As I mentioned, I signed up to participate in Ed DeCaria’s Poetry Madness contest — maybe you never knew poetry could be competitive!
Please stop by and vote – you can help score points! Take ‘em to the hoop!
To recap from Ed’s website:
The Poets’ Challenge: Each poet is assigned a single word based on their bracket seed, ranging from 1 (intuitive) to 16 (seemingly impossible). Poets must write a kid-appropriate poem using the prompted word in under 36 hours. Once both final poems have been received, they will be pasted into the body of this post, and then the reader poll will be open for voting.

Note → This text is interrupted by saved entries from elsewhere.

(* ===== verification/Relay.v ===== *)
(** What a tunnel carries: the loops of trunk/relay.go over one session, as sequences of what they
    meet, against a specification that knows only ports and payloads.

    Trunk.v has the session and the steps of its goroutines; here the packets of the client, the
    datagrams of the servers and the rounds of the write loop come in any order. *)
From S2P Require Import Prelude GoStrings Netip Trunk.

(** relay.go: a round of [readLoop] with what the client sent, of [udpReadLoop] with a datagram
    ([pickTx] is the choice of [sendFrame]'s select), of [writeLoop]. *)
Inductive relayEvent :=
  | fromClient (packet : bytes) | fromServer (addr : netAddr) (packet : bytes) (pickTx : bool)
  | wrote (e : writeLoopEvent).
Definition relayStep (allow : option (Z -> bool)) (s : Session) (ev : relayEvent) : Session :=
  match ev with
  | fromClient packet => handleFrame allow packet s
  | fromServer addr packet pickTx =>
      if ctxDone s then s else
      match udpReadFrame addr packet with Some frame => default s (sendFrame true pickTx frame s) | None => s end
  | wrote e => default s (writeLoopStep e s)
  end.
Definition relay (allow : option (Z -> bool)) (evs : list relayEvent) (s : Session) : Session :=
  foldl (relayStep allow) s evs.

(** The specification: what of a client's packet goes to a server, and what of a server's
    datagram goes to the client, by port and payload. *)
Definition forwarded (allow : option (Z -> bool)) (packet : bytes) : option (Z * bytes) :=
  let? (port, payload) := decodeFrame packet in
  if (port =? controlPort) || negb (portAllowed allow port) || bool_decide (payload = []) then None else Some (port, payload).
Definition received (addr : netAddr) (packet : bytes) : option (Z * bytes) :=
  (fun port => (port, packet)) <$> serverSourcePortFromAddr addr.
Definition toServers (allow : option (Z -> bool)) (evs : list relayEvent) : list (Z * bytes) :=
  omap (fun ev => match ev with fromClient packet => forwarded allow packet | _ => None end) evs.
Definition toClient (evs : list relayEvent) : list (Z * bytes) :=
  omap (fun ev => match ev with fromServer addr packet _ => received addr packet | _ => None end) evs.
Definition frameOf (pp : Z * bytes) : bytes := buildFrame (fst pp) (snd pp).

Lemma forwarded_iff allow packet port payload :
  forwarded allow packet = Some (port, payload)
  <-> packet = buildFrame port payload /\ 1 <= port <= 65535 /\ portAllowed allow port = true /\ payload <> [].
Proof.
  unfold forwarded. destruct (decodeFrame packet) as [[p d]|] eqn:Hd.
  - pose proof (proj1 (decodeFrame_iff _ _ _) Hd) as [Hp ->]. unfold controlPort. split.
    + destruct (Z.eqb_spec p 0); [done|]. destruct (portAllowed allow p) eqn:Ha; [|done]. cbn [orb negb].
      case_bool_decide; [done|]. intros [= <- <-]. split_and!; [done|lia|lia|done|done].
    + intros (He & Hr & Ha & Hne). assert (decodeFrame (buildFrame p d) = Some (port, payload)) as Hd2.
      { apply decodeFrame_iff. split; [lia|done]. }
      assert (p = port /\ d = payload) as [-> ->] by (split; congruence).
      rewrite Ha, bool_decide_eq_false_2, (proj2 (Z.eqb_neq port 0)) by (done || lia). done.
  - split; [done|]. intros (-> & Hr & _). by rewrite (proj2 (decodeFrame_iff _ port payload)) in Hd by (split; [lia|done]).
Qed.

(** What a relay did with [offered]: [kept] of it is queued or sent, in order, the rest is counted. *)
Record carries (s s' : Session) (offered kept : list (Z * bytes)) : Prop := {
  ca_flow : sent s' ++ tx s' = (sent s ++ tx s) ++ map frameOf kept;
  ca_kept : kept `sublist_of` offered;
  ca_count : Z.of_nat (length offered) = Z.of_nat (length kept) + (txDropped s' - txDropped s);
  ca_room : (length (tx s') <= length (tx s) + length offered)%nat;
  ca_all : (length (tx s) + length offered <= txCap)%nat -> kept = offered;
}.

Lemma carries_refl s s' :
  sent s' ++ tx s' = sent s ++ tx s -> txDropped s' = txDropped s -> (length (tx s') <= length (tx s))%nat ->
  carries s s' [] [].
Proof. intros Hf Hd Hl. constructor; cbn; [by rewrite app_nil_r|done|lia|lia|done]. Qed.

Lemma carries_trans s0 s1 s2 o1 o2 k1 k2 :
  carries s0 s1 o1 k1 -> carries s1 s2 o2 k2 -> carries s0 s2 (o1 ++ o2) (k1 ++ k2).
Proof.
  intros [F1 K1 C1 R1 A1] [F2 K2 C2 R2 A2]. constructor.
  - by rewrite F2, F1, map_app, <- app_assoc.
  - by apply sublist_app.
  - rewrite !length_app. lia.
  - rewrite length_app. lia.
  - rewrite length_app. intros Hle. rewrite A1, A2 by lia. done.
Qed.

Lemma handleFrame_alive allow packet s : ctxDone (handleFrame allow packet s) = ctxDone s.
Proof. unfold handleFrame, udpWrite, noteServerRoutePort. by repeat split_match. Qed.

Lemma handleFrame_forwarded allow packet s :
  ctxDone s = false ->
  udpOut (handleFrame allow packet s) = udpOut s ++ option_list (forwarded allow packet)
  /\ sent (handleFrame allow packet s) = sent s /\ tx (handleFrame allow packet s) = tx s
  /\ txDropped (handleFrame allow packet s) = txDropped s.
Proof.
  intros Hc. unfold handleFrame, forwarded. destruct (decodeFrame packet) as [[port payload]|]; [|by rewrite app_nil_r].
  destruct (port =? controlPort); cbn [orb]; [by rewrite app_nil_r|].
  assert (match allow with Some f => negb (f port) | None => false end = negb (portAllowed allow port)) as -> by (by destruct allow).
  destruct (negb _); cbn [orb]; [by rewrite app_nil_r|].
  unfold noteServerRoutePort, udpWrite. destruct (isValidServerPort port); cbn; rewrite Hc; cbn; case_bool_decide; cbn;
    by rewrite ?app_nil_r.
Qed.

(** A datagram is queued as a frame that decodes to its port and bytes, or counted. *)
Lemma fromServer_carries addr packet pickTx s :
  ctxDone s = false ->
  let s' := relayStep None s (fromServer addr packet pickTx) in
  ctxDone s' = false /\ udpOut s' = udpOut s /\
  exists kept, carries s s' (option_list (received addr packet)) kept.
Proof.
  intros Hc. cbn [relayStep]. rewrite Hc. unfold udpReadFrame, received.
  destruct (serverSourcePortFromAddr addr) as [port|] eqn:Hport; cbn [fmap option_fmap option_map option_list];
    [|split_and!; [done|done|]; exists []; by apply carries_refl].
  assert (buildFrame port packet <> []) as Hne.
  { rewrite buildFrame_nil. unfold serverSourcePortFromAddr, isValidServerPort in Hport. destruct addr as [q|]; [|done].
    destruct ((1 <=? q) && (q <=? 65535)) eqn:Hq; [|done]. injection Hport as ->. lia. }
  unfold sendFrame, sendFrameCheck. rewrite bool_decide_eq_false_2, Hc by done. cbn [negb andb].
  unfold sendFrameSelect, enqueue. destruct (Nat.ltb_spec (length (tx s)) txCap) as [Hlt|Hge].
  - rewrite Hc. cbn. split_and!; [done|done|]. exists [(port, packet)]. constructor; cbn.
    + by rewrite app_assoc.
    + done.
    + lia.
    + rewrite length_app. cbn. lia.
    + done.
  - rewrite Hc. cbn. split_and!; [done|done|]. exists []. constructor; cbn; [by rewrite app_nil_r|apply sublist_nil_l|lia|lia|lia].
Qed.

Lemma fromServer_step allow addr packet pickTx s :
  session_ok s -> let s' := relayStep allow s (fromServer addr packet pickTx) in
  session_ok s' /\ writeLoop s' = writeLoop s.
Proof.
  intros Hs. cbn [relayStep]. destruct (ctxDone s); [done|]. destruct (udpReadFrame addr packet) as [frame|]; [|done].
  unfold sendFrame, sendFrameCheck. destruct (bool_decide (frame = [])) eqn:Hne; [done|].
  apply bool_decide_eq_false in Hne. destruct (ctxDone s); [done|]. cbn [negb andb].
  destruct (sendFrameSelect true pickTx frame s) as [s1|] eqn:Hsel; [|done].
  split; [by apply (sendFrameSelect_step true pickTx frame s s1)|]. revert Hsel.
  unfold sendFrameSelect, enqueue. by repeat split_match; intros [= <-].
Qed.

(** A round of the write loop that leaves the session alive only moves frames from the queue. *)
Lemma wrote_carries e s :
  session_ok s -> writeLoop s = selecting -> ctxDone (default s (writeLoopStep e s)) = false ->
  ctxDone s = false /\ writeLoop (default s (writeLoopStep e s)) = selecting
  /\ udpOut (default s (writeLoopStep e s)) = udpOut s /\ carries s (default s (writeLoopStep e s)) [] [].
Proof.
  intros Hs Hw. pose proof (so_frames s Hs) as Hf. rewrite (so_flow s Hs), !Forall_app in Hf. destruct Hf as (_ & _ & Hf).
  assert (ctxDone s = false -> ctxDone s = false /\ writeLoop s = selecting /\ udpOut s = udpOut s /\ carries s s [] []) as Hrefl.
  { intros Hc. split_and!; [done|done|done|]. by apply carries_refl. }
  unfold writeLoopStep. rewrite Hw. destruct e as [err|err| | |]; cbn [default]; try done.
  - by destruct err.
  - destruct (tx s) as [|packet rest] eqn:Htx; [done|]. apply Forall_cons in Hf as [Hne _].
    rewrite bool_decide_eq_false_2 by done. destruct err; [done|]. cbn. intros Hc. split_and!; [done|done|done|].
    apply carries_refl; cbn; rewrite ?Htx; [by rewrite <- app_assoc|done|cbn; lia].
  - destruct (ctxDone s) eqn:Hc; cbn; [intros Hc'; congruence|intros _; exact (Hrefl eq_refl)].
Qed.

(** A session that has ended stays ended. *)
Lemma relayStep_ended allow ev s : ctxDone s = true -> ctxDone (relayStep allow s ev) = true.
Proof.
  intros Hc. destruct ev as [packet|addr packet pickTx|e]; cbn [relayStep].
  - by rewrite handleFrame_alive.
  - by rewrite Hc.
  - unfold writeLoopStep, writeLoopFails. by repeat split_match.
Qed.
Lemma relay_alive allow evs s : ctxDone (relay allow evs s) = false -> ctxDone s = false.
Proof.
  unfold relay. revert s. induction evs as [|ev evs IH]; intros s; [done|]. cbn. intros Hc%IH.
  destruct (ctxDone s) eqn:Hd; [|done]. by rewrite (relayStep_ended allow ev s Hd) in Hc.
Qed.

(** What comes from a server comes from a port that a frame can name. *)
Lemma toClient_port evs pp : In pp (toClient evs) -> decodeFrame (frameOf pp) = Some pp.
Proof.
  destruct pp as [port payload]. unfold toClient. rewrite <- list_elem_of_In, list_elem_of_omap.
  intros ([|addr packet pickTx|] & _ & Hev); try done. revert Hev. unfold received, serverSourcePortFromAddr.
  destruct addr as [q|]; [|done]. destruct (isValidServerPort q) eqn:Hq; [|done]. cbn. intros [= <- <-].
  apply decodeFrame_iff. unfold isValidServerPort in Hq. split; [lia|done].
Qed.

(** A step that leaves the session alive. *)
Lemma relayStep_carries allow ev s :
  session_ok s -> writeLoop s = selecting -> ctxDone (relayStep allow s ev) = false ->
  let s' := relayStep allow s ev in
  ctxDone s = false /\ session_ok s' /\ writeLoop s' = selecting /\
  udpOut s' = udpOut s ++ toServers allow [ev] /\ exists kept, carries s s' (toClient [ev]) kept.
Proof.
  intros Hs Hw Hc s'. destruct ev as [packet|addr packet pickTx|e].
  - assert (ctxDone s = false) as Hc0 by (by rewrite <- (handleFrame_alive allow packet)).
    destruct (handleFrame_forwarded allow packet s Hc0) as (Hu & Hse & Htx & Hd).
    destruct (handleFrame_step allow packet s Hs) as (Hok & _).
    split_and!; [done|done| | |].
    + unfold s', relayStep, handleFrame, udpWrite, noteServerRoutePort. by repeat split_match.
    + unfold s'. cbn [relayStep toServers omap list_omap]. rewrite Hu. by destruct (forwarded allow packet).
    + exists []. apply carries_refl; unfold s'; cbn [relayStep]; rewrite ?Hse, ?Htx, ?Hd; done || lia.
  - pose proof (relay_alive allow [fromServer addr packet pickTx] s Hc) as Hc0.
    destruct (fromServer_carries addr packet pickTx s Hc0) as (_ & Hu & kept & Hk).
    destruct (fromServer_step allow addr packet pickTx s Hs) as [Hok Hw']. split_and!; [done|done|exact (eq_trans Hw' Hw)| |].
    + unfold s'. cbn [toServers omap list_omap]. by rewrite app_nil_r.
    + exists kept. unfold s'. cbn [toClient omap list_omap]. by destruct (received addr packet).
  - destruct (wrote_carries e s Hs Hw Hc) as (Hc0 & Hw' & Hu & Hk). split_and!; [done| |done| |by exists []].
    + unfold s'. cbn [relayStep]. destruct (writeLoopStep e s) as [s1|] eqn:Hst; [|done]. by apply (writeLoopStep_step e s s1).
    + unfold s'. cbn [relayStep toServers omap list_omap]. by rewrite app_nil_r.
Qed.

(** C13.  The relay loses nothing without counting it.  Through any sequence of client packets, server
    datagrams and rounds of the write loop that leaves the session alive, the servers are given
    exactly the payloads that the client addressed to a port it may reach, in order; and of the
    servers' datagrams those that were kept are, after what was there before, exactly what is sent
    or waits to be, in order, each as a frame that decodes to its port and bytes, and the others are
    as many as the drop counter says; none is dropped when all of them fit the queue of 1024. *)
Theorem relay_carries allow evs s :
  session_ok s -> writeLoop s = selecting -> let s' := relay allow evs s in ctxDone s' = false ->
  udpOut s' = udpOut s ++ toServers allow evs /\
  exists kept,
    sent s' ++ tx s' = (sent s ++ tx s) ++ map frameOf kept /\
    map decodeFrame (map frameOf kept) = map Some kept /\
    kept `sublist_of` toClient evs /\
    Z.of_nat (length (toClient evs)) = Z.of_nat (length kept) + (txDropped s' - txDropped s) /\
    ((length (tx s) + length (toClient evs) <= 1024)%nat -> kept = toClient evs).
Proof.
  intros Hs Hw s' Hc.
  assert (udpOut s' = udpOut s ++ toServers allow evs /\ exists kept, carries s s' (toClient evs) kept) as (Hu & kept & [F K C R A]).
  { unfold s' in *. clear s'. revert s Hs Hw Hc. induction evs as [|ev evs IH]; intros s Hs Hw Hc; cbn [relay foldl] in *.
    - split; [by rewrite app_nil_r|]. exists []. by apply carries_refl.
    - assert (ctxDone (relayStep allow s ev) = false) as Hc1 by (by apply (relay_alive allow evs)).
      destruct (relayStep_carries allow ev s Hs Hw Hc1) as (_ & Hs1 & Hw1 & Hu1 & k1 & Hk1).
      destruct (IH _ Hs1 Hw1 Hc) as (Hu2 & k2 & Hk2). split.
      + unfold relay in Hu2. rewrite Hu2, Hu1, <- app_assoc. f_equal. unfold toServers. by rewrite <- omap_app.
      + exists (k1 ++ k2). replace (toClient (ev :: evs)) with (toClient [ev] ++ toClient evs); [by eapply carries_trans|].
        unfold toClient. by rewrite <- omap_app. }
  split; [done|]. exists kept. split_and!; [done| |done|done|exact A].
  rewrite map_map. apply map_ext_in. intros pp Hin. apply (toClient_port evs).
  rewrite <- list_elem_of_In in *. by eapply elem_of_sublist.
Qed.

(** A session with room for one more frame, to which two datagrams come: one is dropped, and said so. *)
Definition nearlyFull : Session :=
  let waiting := replicate 1023 (buildFrame controlPort (blist "NQIP")) in
  mkSession "websocket" (byte_of 127, byte_of 0, byte_of 0, byte_of 2) "10.0.0.7" 0 0 0 waiting false false false Live true selecting waiting [] [] [].
Definition nearlyFullEvents : list relayEvent :=
  [fromClient (buildFrame 26000 (blist "connect")); fromServer (udpAddr 26000) (blist "accept") true;
   fromClient (buildFrame 22 (blist "ssh")); fromServer (udpAddr 26000) (blist "signon") true;
   fromServer otherAddr (blist "noise") true].
Lemma relay_carries_witness :
  exists kept, length kept = 1%nat /\ kept `sublist_of` [(26000, blist "accept"); (26000, blist "signon")].
Proof.
  destruct (relay_carries (Some (fun port => port =? 26000)) nearlyFullEvents nearlyFull) as (_ & kept & _ & _ & Hk & Hc & _).
  - constructor; [vm_compute; lia|vm_compute; reflexivity|split; [cbn; lia|by left]| |split; discriminate].
    apply Forall_replicate. discriminate.
  - reflexivity.
  - vm_compute. reflexivity.
  - exists kept. split; [|exact Hk].
    assert (txDropped (relay (Some (fun port => port =? 26000)) nearlyFullEvents nearlyFull) = 1) as Hd by (vm_compute; reflexivity).
    rewrite Hd in Hc. cbn in Hc. lia.
Defined.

Voter Instructions: Read each poem as many times as you’d like. Then use the poll to express your preference. Votes are counted in real time and cannot be changed once entered. As a guideline for voting, consider the criteria on which the contestants on the cooking show “Chopped” are evaluated: presentation, taste, and creativity. Translated roughly into poetry terms, presentation might include technical aspects such as meter, rhyme, form/shape, etc.; taste might be the net effect — did the poem move you to laugh, cry, think, kill, etc.; and creativity might include the poet’s approach toward a certain subject, image evocation, clever wordplay, etc.
I’ve been given the 16th seed – the one he calls “seemingly impossible” so that’s confidence building!

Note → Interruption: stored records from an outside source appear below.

(* ===== verification/SessionRun.v ===== *)
(** The goroutines of a session: session.go [Run], which starts the loops of trunk/relay.go, and the
    calls of [End] that any of them may make, with the [Once] that lets one of them in.

    Trunk.v has what each section does to the session; here is where each goroutine stands, what may
    happen next, and that all of them return once the session's context is done. *)
From S2P Require Import Prelude GoStrings Netip Trunk.

(** A call of session.go [End]: before its [Once], or inside, waiting for the write loop. *)
Inductive ending := calls | waits.
(** Where the goroutine of session.go [Run] is: in relay.go [readLoop], in the [End] that this calls
    when a read fails, in the [End] of [Run] after it, or returned; *)
Inductive readerAt := reading | readEnds (e : ending) | runEnds (e : ending) | runReturned.
(** and relay.go [udpReadLoop]: before its check of the context, in [ReadFrom], in the select of
    [sendFrame], in [End], or returned. *)
Inductive udpAt := checking | receiving | sendingFrame (frame : bytes) | udpEnds (e : ending) | udpReturned.
#[export] Instance ending_eq : EqDecision ending.
Proof. solve_decision. Defined.

(** A session that runs: [outside] is a call of [End] through trunk.go [EndSession]. *)
Record Run := mkRun { ses : Session; atReader : readerAt; atUdp : udpAt; outside : option ending }.
#[export] Instance eta_run : EtaRecord Run := fun r => mkRun (ses r) (atReader r) (atUdp r) (outside r).

(** What a goroutine of the session meets: the result of [ReadFrame] or of [ReadFrom], a choice of a
    select, the write loop, the selects of session.go [SendControl] and [TrySendControl] that the
    application calls, the arrival of an outside call of [End], and a move of the [End] that one of
    the three is in ([timedOut] is the timer of its wait). *)
Inductive udpResult := refused | failedRead | datagram (addr : netAddr) (packet : bytes).
Inductive caller := byReader | byUdp | byOutside.
Inductive runEvent :=
  | readFrame (data : option bytes) | checkContext | readFrom (res : udpResult) | sendSelect (pickTx : bool)
  | wrote (e : writeLoopEvent) | sendControl (pickTx : bool) (payload : bytes) | trySendControl (payload : bytes)
  | endCalled | endMoves (who : caller) (timedOut : bool).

With poetry in mind… for teachers of older – middle school and high school students wanting to teach a poetry writing unit, I highly recommend Kathi Appelt’s Poems From Homeroom.
This book has been divided into two sections. Part One contains poems written by Kathi Appelt. She explains that for this particular collection, she chose to write each poem about a person. She says in her introduction, “When we create a character, the essential thing we must figure out is what motivates that character, what drives that person to do whatever it is he or she chooses to do. “
In Part Two, Ms. Appelt provides background information about each poem – and the particular longing she felt motivated the character. Longing is an excellent place to start to write a poem.
Hmmm… wondering what seemingly impossible word I’ll be assigned!